Bullying in general, and cyberbullying in particular, have been the focus of considerable legislative activity in recent years. What was once the exclusive province of schools and school districts, the task of addressing bullying in schools has moved from detentions and suspensions to legislation and criminalization. This trend was illustrated by a recent New York Court of Appeals decision, People v. Marquan M., where New York’s highest court ruled that a county law criminalizing cyberbullying violates the First Amendment’s Free Speech Clause.
Albany County, frustrated by the inability of the school district’s anti-bullying policies to address cyberbullying, enacted a county statute that criminalized cyberbullying. The new law defined cyberbullying as:
any act of communicating or causing a communication to be sent by mechanical or electronic means, including posting statements on the internet or through a computer or email network, disseminating embarrassing or sexually explicit photographs; disseminating private, personal, false or sexual information, or sending hate mail, with no legitimate private, personal, or public purpose, with the intent to harass, annoy, threaten, abuse, taunt, intimidate, torment, humiliate, or otherwise inflict significant emotional harm on another person.
The statute outlaws cyberbullying against “any minor or person” situated in the county, and makes cyberbullying a misdemeanor offense.
A suit, alleging that the new law was unconstitutional, was bought by a high school student who was charged with violating the new statute after creating a Facebook page that contained vulgar and offensive posting about classmate.
The Court of Appeals reversed the student’s conviction, striking down the cyberbullying statute on the ground that it violated the First Amendment, on the grounds that the statute was overbroad and overly vague.
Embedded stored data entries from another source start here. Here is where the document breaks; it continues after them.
(** * Shopping-cart backend: cart and order routers, and the storefront's
    checkout calculator.

    Shallow embedding of
    - the cart router (in-memory [carts] Map, routes GET /:userId,
      POST /:userId/items, PUT and DELETE /:userId/items/:itemId,
      DELETE /:userId, GET /:userId/summary),
    - the order router (in-memory [orders] Map, routes POST /,
      PATCH /:orderId/status, PATCH /:orderId/cancel),
    - [calculateSubtotal] and friends of the cart page.

    JavaScript numbers used as money are IEEE binary64 floats, modelled by
    Rocq's primitive [float] (same format and round-to-nearest arithmetic).
    Cart quantities arrive as JSON numbers; they are modelled by a small
    JavaScript value type whose numbers are integers, with [undefined] and
    [NaN] written out, since a missing quantity reaches the arithmetic. *)

From stdpp Require Import base gmap strings list.
From Stdlib Require Import ZArith Floats Sorted.

Set Warnings "-inexact-float".

(* ------------------------------------------------------------------ *)
(** ** JavaScript values as the cart code sees them *)

Module Js.

Inductive value :=
| Num (z : Z)
| Undefined
| NaN.

(** [a + b]: numbers add; [undefined] converts to [NaN], and [NaN]
    absorbs. *)
Definition add (a b : value) : value :=
  match a, b with
  | Num x, Num y => Num (x + y)
  | _, _ => NaN
  end.

(** [a < b]: both sides converted to numbers; any comparison with [NaN]
    (hence with [undefined]) is false. *)
Definition lt (a b : value) : bool :=
  match a, b with
  | Num x, Num y => (x <? y)%Z
  | _, _ => false
  end.
(** * The install protocol of the state-channel runtime

    A shallow embedding of [INSTALL_PROTOCOL] (both roles) and of
    [computeInstallStateChannelTransition], with the properties the
    specification states about them.

    - JS objects used as maps ([TokenIndexedCoinTransferMap], the app
      tables of a channel) are [gmap]s keyed by strings; an object literal
      with computed keys [{[k1]: v1, [k2]: v2}] is [<[k2:=v2]> (<[k1:=v1]> ∅)],
      so a later key overwrites an equal earlier one, as in JS.
    - [BigNumber] amounts are [Z]; addresses, identifiers, hashes and
      signatures are strings, as in the source.
    - [multisigOwners] is the ordered pair of the two owners.
    - [AppInstance.fromJson] and [toJson] are the identity on the fields
      kept here; logging and timing are left out.
    - The two [async function*] generators are terms of an inductive
      request/response tree [Gen]; a host answers each request, and a run
      is the list of requests with their answers, in program order.
    - What the protocol imports is a parameter of the development
      ([Utils], [Helpers]); [SpecModel] gives the helpers the behaviour the
      specification describes, for the properties that rest on it.
    - The other modules ([TestUtils], [Client], [ClientDefaults]) are
      [async] functions over the calls they await: a [Task] is run
      against the services it calls, which resolve or refuse each call; a
      callback handed to [once] is part of the call that registers it. *)

From stdpp Require Import gmap strings list fin_maps pretty.
From Stdlib Require Import ZArith.

Local Open Scope Z_scope.

(** ** Data model *)

Abbreviation Address := string (only parsing).
Abbreviation AssetId := string (only parsing).
Abbreviation PublicIdentifier := string (only parsing).
Abbreviation Hash := string (only parsing).
Abbreviation Signature := string (only parsing).

(** [{tokenAddress → {address → amount}}] *)
Abbreviation TokenIndexedCoinTransferMap := (gmap string (gmap string Z)) (only parsing).

(** The fields of an [AppInstance] the install protocol reads. *)
Record AppInstance := {
  identityHash : Hash;
  initiatorIdentifier : PublicIdentifier;
  responderIdentifier : PublicIdentifier;
  initiatorDeposit : Z;
  responderDeposit : Z;
  initiatorDepositAssetId : AssetId;
  responderDepositAssetId : AssetId;
}.

(** The free balance: the distinguished app whose state is the
    token-indexed table of the owners' balances. *)
Record FreeBalance := {
  fbIdentityHash : Hash;
  balancesIndexedByToken : TokenIndexedCoinTransferMap;
  latestVersionNumber : Z;
  stateTimeout : Z;
}.

Record StateChannel := {
  multisigAddress : Address;
  multisigOwners : Address * Address;
  freeBalance : FreeBalance;
  appInstances : gmap string AppInstance;
  proposedAppInstances : gmap string AppInstance;
  monotonicNumProposedApps : Z;
}.

(** A set-state commitment on an app: the claim that
    [(appIdentityHash, stateHash, versionNumber, timeout)] is its latest
    state, with the signatures it has been given. *)
Record SetStateCommitment := {
  challengeRegistry : Address;
  commitmentAppIdentityHash : Hash;
  commitmentStateHash : Hash;
  commitmentVersionNumber : Z;
  commitmentStateTimeout : Z;
  signatures : list Signature;
}.

(** [stateChannel.multisigOwners[0]] and [[1]] *)
Definition owner0 (sc : StateChannel) : Address := fst (multisigOwners sc).
Definition owner1 (sc : StateChannel) : Address := snd (multisigOwners sc).

(** The errors a run can end in.  The source throws [Error] objects that
    differ by their message; the constructors name them as the
    specification's taxonomy does. *)
Inductive ProtocolError :=
| NoStateChannel
| InsufficientFunds (party : string) (asset : Address) (have need : Z)
| HostRejected (reason : string)
| InvalidCounterpartySignature
| AppNotProposed
| NoAppInstance (id : Hash)
| TypeError (what : string)
| HostFailure (what : string).

Definition throw {A} (e : ProtocolError) : sum ProtocolError A := inl e.

(** ** Messages and contexts *)

Inductive ProtocolName := install | otherProtocol (name : string).
Inductive ProtocolRoles := initiator | responder.
Inductive PersistAppType := CreateInstance | UpdateInstance | RemoveInstance | Reject.

(** [ProtocolParams.Install] *)
Record InstallParams := {
  paramsInitiatorIdentifier : PublicIdentifier;
  paramsResponderIdentifier : PublicIdentifier;
  paramsMultisigAddress : Address;
  proposal : AppInstance;
  appIdentityHash : Hash;
}.

Record CustomData := { signature : Signature }.

(** [ProtocolMessageData]; [params] is an optional field of the wire
    record. *)
Record ProtocolMessageData := {
  processID : string;
  protocol : ProtocolName;
  params : option InstallParams;
  to : PublicIdentifier;
  customData : CustomData;
  seq : Z;
}.

Record InstallMiddlewareContext := {
  mwParams : InstallParams;
  mwStateChannel : StateChannel;
  mwAppInstance : AppInstance;
  mwRole : ProtocolRoles;
}.

(** The part of the protocol [Context] the install flows read; [network]
    stands for the network context (contract addresses, chain) that the
    parties of a channel share. *)
Record Context := {
  network : Address;
  preProtocolStateChannel : option StateChannel;
  message : ProtocolMessageData;
}.

(** ** Imports *)

(** What the protocol imports from [@connext/utils] and [../constants]:
    address normalisation, signer derivation and the sequence-number
    sentinel. *)
Class Utils := {
  getAddressFromAssetId : AssetId → Address;
  getSignerAddressFromPublicIdentifier : PublicIdentifier → Address;
  UNASSIGNED_SEQ_NO : Z;
}.

(** What the protocol calls in the rest of the repository: the methods of
    [StateChannel] and of [SetStateCommitment] ([../models],
    [../ethereum]) and the assertions of [../utils] and [./utils].  Each
    may throw. *)
Class Helpers := {
  installApp :
    StateChannel → AppInstance → TokenIndexedCoinTransferMap → sum ProtocolError StateChannel;
  getAppInstance : StateChannel → Hash → sum ProtocolError AppInstance;
  assertSufficientFundsWithinFreeBalance :
    StateChannel → PublicIdentifier → Address → Z → sum ProtocolError unit;
  assertIsValidSignature : Address → Hash → Signature → sum ProtocolError unit;
  getSetStateCommitment : Context → FreeBalance → SetStateCommitment;
  hashToSign : SetStateCommitment → Hash;
  addSignatures : SetStateCommitment → Signature → Signature → SetStateCommitment;
}.

(** The primitives the specification's account of the helpers refers to:
    signer recovery and the two digests. *)
Class Crypto := {
  recoverAddress : Hash → Signature → Address;
  hashOfLatestState : TokenIndexedCoinTransferMap → Hash;
  commitmentDigest : SetStateCommitment → Hash;
}.

(** ** [computeInstallStateChannelTransition] *)

Section Transition.

Context `{Utils, Helpers}.

(** [toBN] on a value that already is a number. *)
Definition toBN (z : Z) : Z := z.

(** The [tokenIndexedBalanceDecrement] the function builds. *)
Definition tokenIndexedBalanceDecrement (stateChannel : StateChannel)
    (proposal : AppInstance) : TokenIndexedCoinTransferMap :=
  let appInitiatorToken := getAddressFromAssetId (initiatorDepositAssetId proposal) in
  let appResponderToken := getAddressFromAssetId (responderDepositAssetId proposal) in
  let appInitiatorFb := getSignerAddressFromPublicIdentifier (initiatorIdentifier proposal) in
  let appResponderFb := getSignerAddressFromPublicIdentifier (responderIdentifier proposal) in
  let sameChannelAndAppOrdering := bool_decide (appInitiatorFb = owner0 stateChannel) in
  if bool_decide (appInitiatorToken ≠ appResponderToken) then
    <[appResponderToken := <[appResponderFb := toBN (responderDeposit proposal)]> ∅]>
      (<[appInitiatorToken := <[appInitiatorFb := toBN (initiatorDeposit proposal)]> ∅]> ∅)
  else
    <[appResponderToken :=
        <[owner1 stateChannel :=
            if sameChannelAndAppOrdering
            then toBN (responderDeposit proposal)
            else toBN (initiatorDeposit proposal)]>
          (<[owner0 stateChannel :=
               if sameChannelAndAppOrdering
               then toBN (initiatorDeposit proposal)
               else toBN (responderDeposit proposal)]> ∅)]> ∅.

Definition computeInstallStateChannelTransition (stateChannel : StateChannel)
    (proposal : AppInstance) : sum ProtocolError StateChannel :=
  installApp stateChannel proposal (tokenIndexedBalanceDecrement stateChannel proposal).

End Transition.

(** ** Opcodes and the generator monad *)

(** The requests a protocol yields, indexed by the type of the value the
    host resumes it with (§6 of the specification).  [IO_SEND_AND_WAIT]
    is resumed with the [data] of the message received. *)
Inductive Opcode : Type → Type :=
| OP_VALIDATE (p : ProtocolName) (c : InstallMiddlewareContext) : Opcode (option string)
| OP_SIGN (commitmentHash : Hash) : Opcode Signature
| IO_SEND (m : ProtocolMessageData) (sc : StateChannel) : Opcode unit
| IO_SEND_AND_WAIT (m : ProtocolMessageData) : Opcode ProtocolMessageData
| PERSIST_APP_INSTANCE (ty : PersistAppType) (sc : StateChannel) (app : AppInstance)
    (c : SetStateCommitment) : Opcode unit.

(** An [async function*] that yields requests: it returns, throws, or
    yields a request and goes on with the value it is resumed with. *)
Inductive Gen (A : Type) : Type :=
| Return (a : A)
| Throw (e : ProtocolError)
| Yield {X : Type} (op : Opcode X) (k : X → Gen A).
The Court noted that prohibitions of speech must be limited to “communications that qualify as fighting words, true threats, incitement, obscenity, child pornography, fraud, defamation or statements integral to criminal conduct,” and held that the statute prohibits types of protected speech “far beyond the cyberbullying of children.” For example, the Court pointed out that the law “covers communications aimed at adults, and fictitious or corporate entities, even though the county legislature justified passage of the provision based on the detrimental effects that cyberbullying has on school-age children.”
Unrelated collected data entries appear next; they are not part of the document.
(** Lines of markup go through every pass after [parseHeaders] as they
    are, when the first starts with a block tag. *)
Lemma later_passes (ls : list text) :
  ls <> [] ->
  forallb markup_line ls = true ->
  isBlockElement (join [nl] ls) = true ->
  parseBlockquotes (join [nl] ls) = join [nl] ls
  /\ parseLists (join [nl] ls) = Some (join [nl] ls)
  /\ parseLinks (join [nl] ls) = join [nl] ls
  /\ parseImages (join [nl] ls) = join [nl] ls
  /\ parseEmphasis (join [nl] ls) = join [nl] ls
  /\ assemble (join [nl] ls) = join [nl] ls.
Proof.
  intros Hn H Hb.
  assert (HF : Forall (fun l => markup_line l = true) ls)
    by (apply Forall_forall; now apply forallb_forall).
  assert (Hfree : forall c, calm c = false -> c <> nl ->
                            free_of c (join [nl] ls) = true).
  { intros c Hc Hcn. apply free_of_join.
    - unfold free_of. cbn [forallb]. unfold isnt.
      rewrite andb_true_r. apply negb_true_iff, Ascii.eqb_neq. congruence.
    - apply forallb_forall. intros l Hl. rewrite Forall_forall in HF.
      destruct (markup_line_parts l (HF l Hl)) as (_ & _ & Hk & _).
      now apply calm_free. }
  assert (Hnone : forall r f,
             (forall b a, exec (Bol ;; r) (b, "<"%char :: a) = None) ->
             replace (Bol ;; r) f (join [nl] ls) = join [nl] ls).
  { intros r f Hr. unfold replace. apply replace_lines_none; [|exact Hn].
    revert HF. apply Forall_impl. intros l Hl.
    destruct (markup_line_parts l Hl) as ((w & ->) & Hd & _).
    split; [discriminate|]. split; [exact Hd|].
    intros b tail. apply Hr. }
  split; [|split; [|split; [|split; [|split]]]].
  - unfold parseBlockquotes, re_blockquote. apply Hnone.
    intros b a. rewrite exec_bol. now destruct (at_bol _).
  - unfold parseLists, tag_list_lines, re_ul_item, re_ol_item.
    rewrite !Hnone.
    + apply wrapListItems_untagged. rewrite split_char_join; [|exact Hn|].
      * revert HF. apply Forall_impl. intros l Hl.
        destruct (markup_line_parts l Hl) as (_ & _ & _ & Hi & _).
        now apply classify_none.
      * apply forallb_forall. intros l Hl. rewrite Forall_forall in HF.
        destruct (markup_line_parts l (HF l Hl)) as (_ & Hd & _).
        now apply dot_free_nl.
    + intros b a. apply exec_ol_at_tag.
    + intros b a. now apply exec_ul_none_at.
  - unfold parseLinks.
    rewrite (@replace_must re_link_title _ (fun x => x = "["%char));
      [|unfold re_link_title; find_must
       |apply free_of_not, Hfree; [reflexivity|discriminate]].
    rewrite (@replace_must re_link _ (fun x => x = "["%char));
      [|unfold re_link; find_must
       |apply free_of_not, Hfree; [reflexivity|discriminate]].
    apply (@replace_must re_autolink _ (fun x => x = ":"%char));
      [unfold re_autolink; find_must
      |apply free_of_not, Hfree; [reflexivity|discriminate]].
  - unfold parseImages.
    rewrite (@replace_must re_image_title _ (fun x => x = "["%char));
      [|unfold re_image_title; find_must
       |apply free_of_not, Hfree; [reflexivity|discriminate]].
    apply (@replace_must re_image _ (fun x => x = "["%char));
      [unfold re_image; find_must
      |apply free_of_not, Hfree; [reflexivity|discriminate]].
  - unfold parseEmphasis.
    rewrite (@replace_span_absent (txt "**") "*" _ _ eq_refl)
      by (apply Hfree; [reflexivity|discriminate]).
    rewrite (@replace_span_absent (txt "__") "_" _ _ eq_refl)
      by (apply Hfree; [reflexivity|discriminate]).
    rewrite (@replace_span_absent (txt "*") "*" _ _ eq_refl)
      by (apply Hfree; [reflexivity|discriminate]).
    rewrite (@replace_span_absent (txt "_") "_" _ _ eq_refl)
      by (apply Hfree; [reflexivity|discriminate]).
    apply (@replace_span_absent (txt "~~") "~" _ _ eq_refl).
    apply Hfree; [reflexivity|discriminate].
  - assert (Hc : join [nl] ls <> []
                 /\ starts_clean (rev (join [nl] ls)) = true).
    { apply rev_join_clean; [exact Hn|].
      revert HF. apply Forall_impl. intros l Hl.
      destruct (markup_line_parts l Hl) as ((w & ->) & _ & _ & _ & Hc).
      split; [discriminate|exact Hc]. }
    destruct Hc as (Hne & Hc).
    assert (Ht : trim (join [nl] ls) = join [nl] ls).
    { apply trim_fixed. unfold trimmed. rewrite Hc, andb_true_r.
      apply isBlockElement_head in Hb.
      destruct (join [nl] ls); [discriminate|]. now injection Hb as ->. }
    rewrite assemble_one_block; rewrite ?Ht, ?Hb; auto.
    + apply (@includes_pair two_newlines [] [] _ nl nl eq_refl).
      apply lines_pairs; auto.
      * intros x y E. unfold two_newlines in E.
        apply andb_true_iff in E as [_ E]. now apply Ascii.eqb_eq in E.
      * intros x Hx. unfold two_newlines.
        now rewrite (not_space_not_nl _ Hx).
    + apply (@includes_pair space_newline [" "%char] [] _ " " nl eq_refl).
      apply lines_pairs; auto.
      * intros x y E. unfold space_newline in E.
        apply andb_true_iff in E as [_ E]. now apply Ascii.eqb_eq in E.
      * intros x Hx. unfold space_newline.
        destruct (Ascii.eqb x " ") eqn:E; [|reflexivity].
        apply Ascii.eqb_eq in E. subst x. discriminate.
Qed.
The Court held that the law must be struck down unless the restrictions posed on protected speech can survive the “strict scrutiny test.” In response to the County’s invitation to strike only the provisions of the statute that were unconstitutional, the Court noted that it would be required to engage in a judicial rewrite that “encroaches on the authority of the legislative body that crafted the provision.” While sympathetic to the goals of the legislature, the Court found that the law “envelopes far more than acts of cyberbullying against children by criminalizing a variety of constitutionally-protected modes of expression.” In order for cyberbullying to be criminalized, the County will have to draft a cyberbullying law that is far more narrow, and limited to cyberbullying against minors.
In an interesting twist, a number of student advocacy groups, including Advocates for Children of New York, the National School Climate Center, and the Robert F. Kennedy Center for Justice and Human Rights, filed an amicus curie brief against the cyberbullying statute. These groups argued that criminalizing cyberbullying is counterproductive and harmful, having negative adverse consequences including reinforcing a school-to-prison pipeline and disproportionately targeting students of color. Their brief also argued that there are better alternatives for dealing with cyberbullying, including school climate reform and restorative practices.
As stated in the amicus brief, “studies and data show that criminalizing cyber-bullying will not decrease bullying and will instead cause a less satisfactory school climate for all of the students and significant harms to the children labeled ‘bullies,’ effectively depriving them of the opportunities to mature and be educated adequately and in a beneficial manner.” Thus it seems that groups and individuals committed to ending bullying in schools disagree vigorously on the best means to accomplish this goal. The national debate concerning student bullying and how to address it shows no signs of coming to an end.